Admittedly, such a woman is dangerous – as fraught with perils as she is loaded with appeal. For all her sculptured beauty and high-fired gloss, the feminine dish may yet contain a rose-covered-cottage design and a border of wedding bells. But in playing the goldenapple game, who wants safety?
As Goethe himself must have realized, the danger is half the fun. Old Johann was a dish collector from way back, and Wolfgang was his middle name. The Eleventh Edition of the Encyclopaedia Britannica – hardly a scandal sheet – lists no less than 11 major passions in Goethe's life, commencing with one Gretchen at the age of 15, and ending with "a young girl, Ulrike von Levetzow, whom he met at Marienbad" when he was 73.
His most enduring attachment was to Christiane Vulpius, who "gave him quietly, unobtrusively, without making demands on him, the comforts of a home." When she presented him with a son in 1789, Goethe briefly considered "legalizing his relations with Christiane, but this intention was not realized until 1806, when the invasion of Weimar by the French made him fear for both life and property."
That it took an entire army to force Goethe into marriage is strictly beside the point.

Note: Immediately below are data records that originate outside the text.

(** One client's request on two tablets fails because of the second; its metadata cache takes
    the write of the first for committed.  Another client then writes the first tablet.  What
    the first client resolves next is its own blob, at the version that the other wrote. *)
Definition stale_resolution :
    outcome (gmap string TableMetadata * TabletTransactionOutcome * option TabletMetadata) :=
  m ← metadata_cache_init (metadata_cache_create 0)
        {| tmc_table_configs := [ {| tmc_table_name := "A"; tmc_table_region_size := 1073741824 |} ] |};
  '(m, _) ← metadata_cache_process_in_message m ()
        (ListResponse 1 [ {| tor_table_name := "A"; tor_status := TabletOpSucceeded;
           tor_op_result := Some (ListTabletResult 0 1073741823 [at_blob 10 3 "base"]) |} ]);
  let failing := [update_of (at_blob 10 4 "mine"); update_of (at_blob 2000000000 9 "late")] in
  '(tables, (_, response)) ← on_apply_tablets_request two_tablets {| tr_tablet_ops := failing |};
  '(failed, metas) ←
    committing_complete {| cts_tablet_ops := failing |} (trs_tablet_results response);
  m ← ofold (λ m x, mci_update_tablet (W:=unit) m x.1.1 x.1.2 x.2) m metas;
  '(tables, _) ← on_apply_tablets_request tables
        {| tr_tablet_ops := [update_of (at_blob 10 4 "theirs")] |};
  '(m, _, h) ← mci_resolve_tablets m () [table_query_create 1 "A" [5]];
  Return (tables, failed,
    match mci_check_result (W:=unit) m h with Some (Ok [(_, base)]) => Some base | _ => None end).

(** A transaction on what was resolved so reads the blob that was never committed, and its
    request passes the check of the version: the write of the other client is lost. *)
Example lost_update_commits :
  ∃ tables,
    stale_resolution = Return (tables, TransactionFailed, Some (at_blob 10 4 "mine")) ∧
    tablet_of tables "A" 10 = Some (at_blob 10 4 "theirs") ∧
    request_commits tables {| tr_tablet_ops := [update_of (at_blob 10 5 "mine, next")] |} = true.
Proof.
  assert (∀ x, stale_resolution = x →
    match x with
    | Return (tables, TransactionFailed, Some base) =>
        base = at_blob 10 4 "mine" ∧ tablet_of tables "A" 10 = Some (at_blob 10 4 "theirs") ∧
        request_commits tables {| tr_tablet_ops := [update_of (at_blob 10 5 "mine, next")] |} = true
    | _ => False
    end) as H.
  { intros x <-. vm_compute. repeat split. }
  specialize (H _ eq_refl). destruct stale_resolution as [[[tables []] [base|]]|]; try done.
  destruct H as (-> & ? & ?). by exists tables.
Qed.
End lost_update.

The point is that even though he took a wife, he never saddled himself with a buddy-bride or a girl-about-Weimar chum. Right up until the very end, he always had a place to put his golden apples. Which is one thing that helped make the man so great.
Turning from Goethe's biography to his own thumb-worn address book, small wonder if our present-day philosopher-poet might not be moved to exclaim: "Comfort me with dishes, for I am sick of apples!"